__Exercise description__
Write out, word for word, the part of the listing below that opens with the line containing "match fuel with" and closes with the line containing "digits without leading zeros. *)", keeping both of those lines and adding no others.

__The data__
-- Opening Marker --

(** * DuckDB core: expression executor and version manager

    A shallow embedding of
      - src/execution/expression_executor.cpp
      - src/storage/table/version_manager.cpp
    and the properties of these two files stated in the specification.

    Conventions.
      - [index_t] and [transaction_t] are unsigned 64-bit, [row_t] is signed
        64-bit; they are modelled as [Z] and every conversion is written out
        ([to_index_t], [to_row_t]).  Signed division and remainder truncate
        towards zero ([Z.quot], [Z.rem]).
      - The map [info] of a version manager is a [gmap Z ChunkInfo].
      - Code that can throw, fail an [assert] or leave the defined behaviour
        of C++ returns a [Result]. *)

From stdpp Require Import gmap list strings sorting.
From Stdlib Require Import ZArith Lia.

Local Open Scope Z_scope.

(** ** Failure *)

Inductive Error : Type :=
| Exception (msg : string)
| NotImplementedException (msg : string)
| AssertionFailure
| OutOfBounds
| NullPointer.

Inductive Result (A : Type) : Type :=
| Ok (a : A)
| Throw (e : Error).
Arguments Ok {A} a.
Arguments Throw {A} e.

#[global] Instance Result_ret : MRet Result := λ A a, Ok a.
#[global] Instance Result_bind : MBind Result :=
  λ A B f m, match m with Ok a => f a | Throw e => Throw e end.

Definition assert (b : bool) : Result unit :=
  if b then Ok tt else Throw AssertionFailure.
(** One strictly positive sample among non-negative ones makes the
    trapezoidal sum strictly positive, on two samples or more. *)
Lemma rtrapz_pos (y : list R) (d : R) :
  (2 <= length y)%nat ->
  Forall (fun x => 0 <= x) y -> Exists (fun x => 0 < x) y -> 0 < d ->
  0 < rtrapz y d.
Proof.
  induction y as [| a [| b t] IH]; intros Hlen Hy He Hd;
    try (simpl in Hlen; lia).
  rewrite rtrapz_cons2.
  inversion Hy as [| ? ? Ha Hy']; subst.
  inversion Hy' as [| ? ? Hb Hy'']; subst.
  assert (Hrest : 0 <= rtrapz (b :: t) d).
  { apply rtrapz_nonneg; [exact Hy' | lra]. }
  inversion He as [? ? Hpa | ? ? He']; subst.
  - nra.
  - destruct t as [| c t].
    + inversion He' as [? ? Hpb | ? ? Hnil]; subst; [| inversion Hnil].
      nra.
    + assert (IH' : 0 < rtrapz (b :: c :: t) d).
      { apply IH; [simpl; lia | exact Hy' | exact He' | exact Hd]. }
      nra.
Qed.

(** A zero trapezoidal sum of non-negative samples, on two samples or
    more with a positive spacing, has only zero samples. *)
Lemma rtrapz_zero_all_zero (y : list R) (d : R) :
  (2 <= length y)%nat ->
  Forall (fun x => 0 <= x) y -> 0 < d -> rtrapz y d = 0 ->
  Forall (fun x => x = 0) y.
Proof.
  intros Hlen Hy Hd HZ.
  rewrite Forall_forall. intros x Hx.
  rewrite Forall_forall in Hy.
  destruct (Rle_lt_or_eq_dec 0 x (Hy x Hx)) as [Hpos | Heq]; [| congruence].
  exfalso.
  assert (0 < rtrapz y d); [| lra].
  apply rtrapz_pos; try assumption.
  - rewrite Forall_forall. exact Hy.
  - rewrite Exists_exists. exists x. auto.
Qed.

End Posterior.

(** ** Error behaviour of the normalizer and the evaluators *)

Section ErrorBehaviour.
Import NP RealSide Notebook.

Lemma fdiv_zero_zero : fdiv (Fin 0) (Fin 0) = NaN.
Proof. simpl. rewrite sgn_zero. reflexivity. Qed.

Lemma fdiv_NaN_r (x : npfloat) : fdiv x NaN = NaN.
Proof. destruct x; reflexivity. Qed.
(** * Land-cover change detection: transition codes, reclassification, statistics

    A shallow embedding of the table logic of [ChangeDetection.py]
    ([change_rast], [change_summary], [change_to_from]) and of the statistics
    step of [LandscapeChange.py] ([tabLcTypes]).

    Conventions of the embedding.
    - Python integers are [Z]; Python strings are [string]; a Python list is a
      [list].
    - A Python exception is a value of [PyErr]; code that can raise returns a
      [result].
    - An attribute table is the list of its rows, in cursor order; a cursor
      loop that updates rows in place is a map over that list, which stops at
      the first row whose body raises.
    - The quotients [Count * 900 / 10000] and [Count / total * 100] are taken
      in exact rational arithmetic ([Q]); the binary rounding of the
      interpreter's floating-point numbers and of the [Float] column that
      stores them is outside the model. *)

From Stdlib Require Import ZArith QArith List Bool Lia.
From Stdlib Require Import Strings.Ascii Strings.String.
Import ListNotations.

Local Open Scope Z_scope.

(** ** Exceptions and results *)

(** The built-in exceptions the modelled code can raise. *)
Inductive PyErr : Type :=
| IndexError          (* [xs[0]] on an empty list *)
| ValueError          (* [int(s)] on a string that is not a number *)
| ZeroDivisionError.  (* [a / 0] *)

(** In Python's exception hierarchy [IndexError] derives from [LookupError];
    the other two do not ([ValueError] derives from [Exception],
    [ZeroDivisionError] from [ArithmeticError]). *)
Definition is_LookupError (e : PyErr) : bool :=
  match e with
  | IndexError => true
  | ValueError | ZeroDivisionError => false
  end.

Inductive result (A : Type) : Type :=
| Ok  (a : A)
| Err (e : PyErr).
Arguments Ok {A} a.
Arguments Err {A} e.

Definition bind {A B} (m : result A) (k : A -> result B) : result B :=
  match m with
  | Ok a => k a
  | Err e => Err e
  end.

Notation "x <- m ;; k" := (bind m (fun x => k))
  (at level 61, m at next level, right associativity).

(** A loop [for r in curs: body(r)] over the rows of a table: rows are visited
    in order and the first exception ends the loop. *)
Fixpoint for_rows {A B} (body : A -> result B) (rows : list A) : result (list B) :=
  match rows with
  | [] => Ok []
  | r :: rest =>
      r' <- body r ;;
      rest' <- for_rows body rest ;;
      Ok (r' :: rest')
  end.

(** ** Python list primitives *)

(** [x in xs] on a list of integers. *)
Definition py_in (x : Z) (xs : list Z) : bool := existsb (Z.eqb x) xs.

(** [xs[0]]. *)
Definition py_first {A} (xs : list A) : result A :=
  match xs with
  | [] => Err IndexError
  | x :: _ => Ok x
  end.

(** [sum(xs)]. *)
Definition py_sum (xs : list Z) : Z := fold_left Z.add xs 0.

(** ** Decimal text: [str(n)] and [int(s)] *)

Definition digit_char (d : Z) : ascii := ascii_of_nat (48 + Z.to_nat d).

(** Value of a decimal digit character, if it is one. *)
Definition digit_val (c : ascii) : option Z :=
  let n := Z.of_nat (nat_of_ascii c) in
  if (48 <=? n) && (n <=? 57) then Some (n - 48) else None.

(** Digits of a non-negative number, most significant first, pushed in front
    of [acc]. [fuel] bounds the number of digits. *)
Fixpoint str_digits (fuel : nat) (n : Z) (acc : string) : string :=
  match fuel with
  | O => acc
  | S fuel' =>
      let acc' := String (digit_char (n mod 10)) acc in
      if n <? 10 then acc' else str_digits fuel' (n / 10) acc'
  end.

(** [str(n)] for an integer [n]: a minus sign for negatives, then the decimal
    digits without leading zeros. *)
Definition py_str (n : Z) : string :=
  let m := Z.abs n in
  let ds := str_digits (S (Z.to_nat m)) m EmptyString in
  if n <? 0 then String "-"%char ds else ds.

(** Reading a run of digits, left to right, after the value [acc] read so
    far. Any other character is a [ValueError]. *)
Fixpoint int_digits (s : string) (acc : Z) : result Z :=
  match s with
  | EmptyString => Ok acc
  | String c s' =>
      match digit_val c with
      | Some d => int_digits s' (acc * 10 + d)
      | None => Err ValueError
      end
  end.

(** [int(s)] on the strings the code builds (concatenations of [str]
    results): an optional sign, then at least one digit. Surrounding blanks
    and digit-group underscores, which [int] also accepts, never occur in
    such strings. *)
Definition py_int (s : string) : result Z :=
  match s with
  | EmptyString => Err ValueError
  | String "-"%char EmptyString | String "+"%char EmptyString => Err ValueError
  | String "-"%char s' => n <- int_digits s' 0 ;; Ok (- n)
  | String "+"%char s' => int_digits s' 0
  | _ => int_digits s 0
  end.

(** ** Combined codes *)

(** The positional base of the combined code: the literal [100] of
    [change_rast]. *)
Definition BASE : Z := 100.

(** [change_rast], the raster expression [Int((t1*100) + t2)] and the list
    entry [int(c[0]*100) + int(i[0])]: both are the integer
    [t1 * 100 + t2] on integer category values. *)
Definition encode (t1 t2 : Z) : Z := t1 * 100 + t2.

(** Modelled from the spec: the source has no decoding function (it recovers
    the pair of a code by scanning the list of all combinations, see
    [find_cls]); section 4.1 of the specification defines
    [decode(code) = (code div BASE, code mod BASE)]. *)
Definition decode (code : Z) : Z * Z := (code / BASE, code mod BASE).

(** ** Tables *)

(** A raster attribute table as the engine builds it: one row per raster
    value, with the number of pixels holding it. *)
Record FreqRow : Type := mkFreqRow {
  fr_Value : Z;
  fr_Count : Z
}.

(** A category of a land-cover raster: the pair [[a[0], a[1]]] read from the
    fields [Value] and [CoverClass]. *)
Record Category : Type := mkCategory {
  cat_value : Z;
  cat_name : string
}.

(** An entry [[code, c, i]] of the list [cls] of [change_rast]. *)
Record ClsEntry : Type := mkCls {
  cls_code : Z;
  cls_start : Category;
  cls_end : Category
}.

(** A row of the change raster's table once [change_rast] has filled its
    fields. *)
Record ChgRow : Type := mkChgRow {
  Value : Z;
  Count : Z;
  start_class : Z;
  start_class_name : string;
  end_class : Z;
  end_class_name : string;
  change_type : string
}.

(** A row of ["tmp_tab"]: a copy of a change-raster row with the added field
    [reclass]. *)
Record TmpRow : Type := mkTmpRow {
  tmp_row : ChgRow;
  reclass : Z
}.

(** A table row with the statistics columns a function adds to it: the
    area in hectares and a percentage, which stays null ([None]) on the rows
    the calculation does not visit. *)
Record StatRow (R : Type) : Type := mkStatRow {
  st_row : R;
  area_ha : Q;
  perc : option Q
}.
Arguments mkStatRow {R} _ _ _.
Arguments st_row {R} _.
Arguments area_ha {R} _.
Arguments perc {R} _.

(** ** Statistics expressions *)

(** The field expression ["(!Count! * 900) / 10000"], the same text in
    [change_rast], [change_summary] and [change_to_from]. *)
Definition area_ha_expr (count : Z) : Q := (inject_Z (count * 900) / 10000)%Q.

(** The field expression ["(!Count! / " + str(total_cells) + ") * 100"]:
    dividing by a zero total raises. *)
Definition perc_expr (total_cells count : Z) : result Q :=
  if total_cells =? 0 then Err ZeroDivisionError
  else Ok ((inject_Z count / inject_Z total_cells) * 100)%Q.

(** [sum([int(a[0]) for a in SearchCursor(tab, ["Count"])])]. *)
Definition total_cells {R} (count : R -> Z) (tab : list R) : Z :=
  py_sum (map count tab).

(** The area calculation that each function of [ChangeDetection.py] runs on
    its output table: the column [area_ha] is added and computed on every
    row; the percentage column does not exist yet. No cell size is passed
    in: the expression carries the literal [900]. *)
Definition calc_area {R} (count : R -> Z) (tab : list R) : list (StatRow R) :=
  map (fun r => mkStatRow r (area_ha_expr (count r)) None) tab.
(** The fields that the framework derives from the model: those of
    [Meta.fields] that the class body does not declare. *)
Definition model_fields (declared_fields : list (string * declared))
    (fields : list string) : list string :=
  List.filter
    (fun f => negb (existsb (fun kv => String.eqb (fst kv) f) declared_fields))
    fields.

(** [ModelSerializer.update]: set each validated attribute. *)
Definition update (instance : Patch.t) (validated_data : list (string * stored))
    : Patch.t :=
  List.fold_left (fun p kv => setattr p (fst kv) (snd kv))
    validated_data instance.

(** An update through a serializer with the given declarations: validate
    the body, then set what was validated. *)
Definition perform_update (fw : Framework) (queryset : list State.t)
    (declared_fields : list (string * declared))
    (fields read_only_fields : list string) (partial : bool)
    (instance : Patch.t) (data : list (string * pyvalue)) : result Patch.t :=
  validated_data ←
    run_validation fw queryset partial
      (writable_fields declared_fields fields read_only_fields) data;
  Return (update instance validated_data).

End Serializer.

(** The two endpoints' serializers, assembled. *)
Definition list_representation (fw : Framework) (ctx : Context)
    (instance : Patch.t) : result (list (string * pyvalue)) :=
  Serializer.to_representation (PatchListSerializer.field_value fw ctx)
    PatchListSerializer.Meta.fields instance.

Definition detail_representation (fw : Framework) (ctx : Context)
    (instance : Patch.t) : result (list (string * pyvalue)) :=
  Serializer.to_representation (PatchDetailSerializer.field_value fw ctx)
    PatchDetailSerializer.Meta.fields instance.

Definition list_update (fw : Framework) (queryset : list State.t)
    (partial : bool) (instance : Patch.t) (data : list (string * pyvalue))
    : result Patch.t :=
  Serializer.perform_update fw queryset PatchListSerializer.declared_fields
    PatchListSerializer.Meta.fields PatchListSerializer.Meta.read_only_fields
    partial instance data.

Definition detail_update (fw : Framework) (queryset : list State.t)
    (partial : bool) (instance : Patch.t) (data : list (string * pyvalue))
    : result Patch.t :=
  Serializer.perform_update fw queryset PatchDetailSerializer.declared_fields
    PatchDetailSerializer.Meta.fields PatchDetailSerializer.Meta.read_only_fields
    partial instance data.

(* ===================================================================== *)
(** ** Shapes of names *)
(* ===================================================================== *)

Definition is_hyphen (c : ascii) : bool := Ascii.eqb c "-".
Definition is_blank (c : ascii) : bool := Ascii.eqb c " ".
Definition not_space (c : ascii) : bool := negb (Str.is_space c).

(** A word: at least one character, none of them whitespace. *)
Definition is_word (w : string) : bool :=
  (negb (String.eqb w "") && Str.forallb not_space w)%bool.

(** A run of whitespace, possibly empty. *)
Definition is_spaces (s : string) : bool := Str.forallb Str.is_space s.

(** A separator: a run of at least one whitespace character. *)
Definition is_sep (s : string) : bool :=
  (negb (String.eqb s "") && is_spaces s)%bool.

(** [glue w [(s1, w1); ...; (sn, wn)]] is [w s1 w1 ... sn wn]: words with a
    separator before each word but the first. *)
Fixpoint glue (w : string) (rest : list (string * string)) : string :=
  match rest with
  | [] => w
  | (sep, w') :: rest' => w +:+ sep +:+ glue w' rest'
  end.

(** A piece of a glued string: a separator and the word after it. *)
Definition piece_ok (p : string * string) : Prop :=
  is_sep (fst p) = true ∧ is_word (snd p) = true.

(** [single_spaced_from in_word s]: in [s] a blank comes only right after a
    character of a word, there is no other whitespace, and [s] ends inside
    a word; [in_word] tells whether the character before [s] was one. *)
Fixpoint single_spaced_from (in_word : bool) (s : string) : bool :=
  match s with
  | EmptyString => in_word
  | String c s' =>
      if is_blank c then (in_word && single_spaced_from false s')%bool
      else (not_space c && single_spaced_from true s')%bool
  end.

(** Words separated by single spaces: no whitespace but the blank, no two
    blanks in a row, none first or last.  The empty name has no word. *)
Definition single_spaced (s : string) : bool :=
  match s with
  | EmptyString => true
  | _ => single_spaced_from false s
  end.



(** The slug as the specification words it: the name lowercased with each
    space replaced by a hyphen. *)
Definition spec_slug (name : string) : string :=
  Str.replace_char " " "-" (Str.lower name).

(** Three states of a stock installation. *)
Definition sample_states : list State.t :=
  [ State.Build 1 "New";
    State.Build 2 "Under Review";
    State.Build 3 "Accepted" ].

(** The tag [x] has its count attribute on the patch. *)
Definition tag_counted (instance : Patch.t) (x : Tag.t) : Prop :=
  is_Some (Patch.attrs instance !! Tag.attr_name x).

(** A patch of a project with the tags [reviewed] and [tested]. *)
Definition sample_patch : Patch.t :=
  Patch.Build 7
    (Project.Build [ Tag.Build "reviewed" "tag_1_count";
                     Tag.Build "tested" "tag_2_count" ])
    (State.Build 2 "Under Review")
    (Some "")
    (PyStr "success")
    "/patch/7/mbox/"
    (<["tag_1_count" := PyInt 3]> (<["tag_2_count" := PyInt 0]>
      (<["name" := PyStr "[PATCH] fix"]> (<["archived" := PyBool false]> ∅)))).

(** A request, and stand-ins for the framework: a model field renders the
    attribute of its name, and every input is valid as it is. *)
Definition sample_context : Context :=
  {| request :=
       Some {| build_absolute_uri := fun path => "http://example.com" +:+ path |} |}.

Definition sample_framework : Framework :=
  {| reverse := fun view kwargs => "/api/" +:+ view +:+ "/";
     parsestr := fun text headersonly => PyStr text;
     model_field := fun f instance =>
       Return (default PyNone (Patch.attrs instance !! f));
     validate_field := fun f v => Return v;
     required_field := fun f => false |}.

(** The model attributes an update can set, besides the state. *)
Definition writable_attrs : list string :=
  [ "commit_ref"; "pull_url"; "archived"; "delegate" ].

(** [x] is what validation stores for the field [f] given the input [v]:
    the row that [StateField.to_internal_value] finds for [state], what the
    framework's validation returns for a model field. *)
Definition validates (fw : Framework) (queryset : list State.t)
    (f : string) (v : pyvalue) (x : stored) : Prop :=
  if String.eqb f "state"
  then ∃ st, Serializer.validate_state queryset v = Return st
             ∧ StateField.to_internal_value queryset v = Return st
             ∧ x = StoredState st
  else ∃ v', validate_field fw f v = Return v' ∧ x = StoredAttr v'.

(* ===================================================================== *)
(** ** The views *)
(* ===================================================================== *)

Module QuerySet.

(** What a query set of patches is asked to load: whether the tag counts
    are attached, the relations fetched in advance, the relations joined
    in, and the columns left out until they are read. *)
Record t : Type := Build {
  tag_counts : bool;
  prefetched : list string;
  selected : list string;
  deferred : list string
}.

(** [Patch.objects.all()] *)
Definition all : t := Build false [] [] [].

(** Modelled from the spec: [with_tag_counts()], a method of the query set
    of [patchwork.models] that is not among the sources; it attaches the
    tag counts to each row. *)
Definition with_tag_counts (q : t) : t :=
  Build true (prefetched q) (selected q) (deferred q).

(** [q.prefetch_related(...)], [q.select_related(...)] and [q.defer(...)]
    add their arguments to what the query set already holds. *)
Definition prefetch_related (lookups : list string) (q : t) : t :=
  Build (tag_counts q) (prefetched q ++ lookups) (selected q) (deferred q).

Definition select_related (fields : list string) (q : t) : t :=
  Build (tag_counts q) (prefetched q) (selected q ++ fields) (deferred q).

Definition defer (fields : list string) (q : t) : t :=
  Build (tag_counts q) (prefetched q) (selected q) (deferred q ++ fields).

(** Whether a row of the query set comes with the column loaded. *)
Definition loads (q : t) (column : string) : bool :=
  negb (existsb (String.eqb column) (deferred q)).

End QuerySet.

Module PatchList.

Definition search_fields : list string := [ "name" ].

Definition ordering_fields : list string :=
  [ "id"; "name"; "project"; "date"; "state"; "archived"; "submitter"; "check" ].

Definition get_queryset : QuerySet.t :=
  QuerySet.defer [ "content"; "diff"; "headers" ]
    (QuerySet.select_related [ "state"; "submitter"; "delegate" ]
       (QuerySet.prefetch_related [ "series"; "check_set" ]
          (QuerySet.with_tag_counts QuerySet.all))).

End PatchList.

Module PatchDetail.

Definition get_queryset : QuerySet.t :=
  QuerySet.select_related [ "state"; "submitter"; "delegate" ]
    (QuerySet.prefetch_related [ "series"; "check_set" ]
       (QuerySet.with_tag_counts QuerySet.all)).

End PatchDetail.

(* ===================================================================== *)
(** ** More shapes of names and slugs *)
(* ===================================================================== *)

(** No character of [s] is a hyphen. *)
Definition hyphen_free (s : string) : bool :=
  Str.forallb (fun c => negb (Ascii.eqb c "-")) s.

(** A character that [str.lower] leaves as it is. *)
Definition is_lowered (c : ascii) : bool := Ascii.eqb (Str.lower_char c) c.


(** [length] of a string, as [len(s)]. *)
Definition len (s : string) : nat := String.length s.

(** A character of plain ASCII text: a code point from U+0001 to U+007F. *)
Definition is_ascii_char (c : ascii) : bool := Str.between 1 127 (Str.ord c).

(** A string of ASCII characters, none of them NUL. *)
Definition is_ascii_text (s : string) : bool := Str.forallb is_ascii_char s.

(** Lowercasing that knows the letters A to Z only, as a database does
    whose [LIKE] folds ASCII letters and no others. *)
Definition ascii_lower_char (c : ascii) : ascii :=
  if Str.between 65 90 (Str.ord c) then ascii_of_N (Str.ord c + 32) else c.

Fixpoint ascii_lower (s : string) : string :=
  match s with
  | EmptyString => EmptyString
  | String c s' => String (ascii_lower_char c) (ascii_lower s')
  end.

(** [name__iexact=data] on such a database. *)
Definition iexact_ascii (name data : string) : bool :=
  String.eqb (ascii_lower name) (ascii_lower data).

(** [to_internal_value] with the lookup [self.get_queryset().get(...)]
    left open: [get] is what the lookup does with the formatted string, so
    that it may also raise what a database driver raises.  The body is the
    one of [StateField.to_internal_value], handler by handler. *)
Definition to_internal_value_via (get : string -> result State.t)
    (objects : list State.t) (data : pyvalue) : result State.t :=
  match format_state_name data with
  | Raise TypeError | Raise ValueError =>
      StateField.fail "incorrect_type" [("data_type", type_name data)]
  | Raise e => Raise e
  | Return data =>
      match get data with
      | Return st => Return st
      | Raise DoesNotExist =>
          cs ← StateField.choices objects;
          StateField.fail "invalid_choice"
            [("name", data); ("choices", Str.join ", " cs)]
      | Raise TypeError | Raise ValueError =>
          StateField.fail "incorrect_type" [("data_type", type_name (PyStr data))]
      | Raise e => Raise e
      end
  end.

(** A patch of a project that has two tags of the same name, and a patch
    that lacks the count of its project's tag. *)
Definition twice_reviewed_patch : Patch.t :=
  Patch.Build 7
    (Project.Build [ Tag.Build "reviewed" "tag_1_count";
                     Tag.Build "reviewed" "tag_9_count" ])
    (State.Build 1 "New") None PyNone "/patch/7/mbox/"
    (<["tag_1_count" := PyInt 3]> (<["tag_9_count" := PyInt 5]> ∅)).

Definition uncounted_patch : Patch.t :=
  Patch.Build 8
    (Project.Build [ Tag.Build "reviewed" "tag_1_count" ])
    (State.Build 1 "New") None PyNone "/patch/8/mbox/" ∅.

(* ===================================================================== *)
(** ** The code on sample data *)
(* ===================================================================== *)

Example split_drops_empty_pieces :
  Str.split "  Under   Review " = ["Under"; "Review"]
  ∧ Str.split "" = [] ∧ Str.split "   " = [].
Proof. repeat split; reflexivity. Qed.

Example split_on_keeps_empty_pieces :
  Str.split_on "-" "a--b-" = ["a"; ""; "b"; ""] ∧ Str.split_on "-" "" = [""].
Proof. split; reflexivity. Qed.

Example lower_sample : Str.lower "Under Review_2" = "under review_2".
Proof. reflexivity. Qed.

Example format_sample :
  Str.format "Invalid state {name}. Expected one of: {choices}."
    [("name", "x y"); ("choices", "New, Accepted")]
  = Some "Invalid state x y. Expected one of: New, Accepted."
  ∧ Str.format "received {data_type}." [("name", "x")] = None.
Proof. split; reflexivity. Qed.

-- Closing Marker --

__Worked solution__
  match fuel with
  | O => acc
  | S fuel' =>
      let acc' := String (digit_char (n mod 10)) acc in
      if n <? 10 then acc' else str_digits fuel' (n / 10) acc'
  end.

(** [str(n)] for an integer [n]: a minus sign for negatives, then the decimal
    digits without leading zeros. *)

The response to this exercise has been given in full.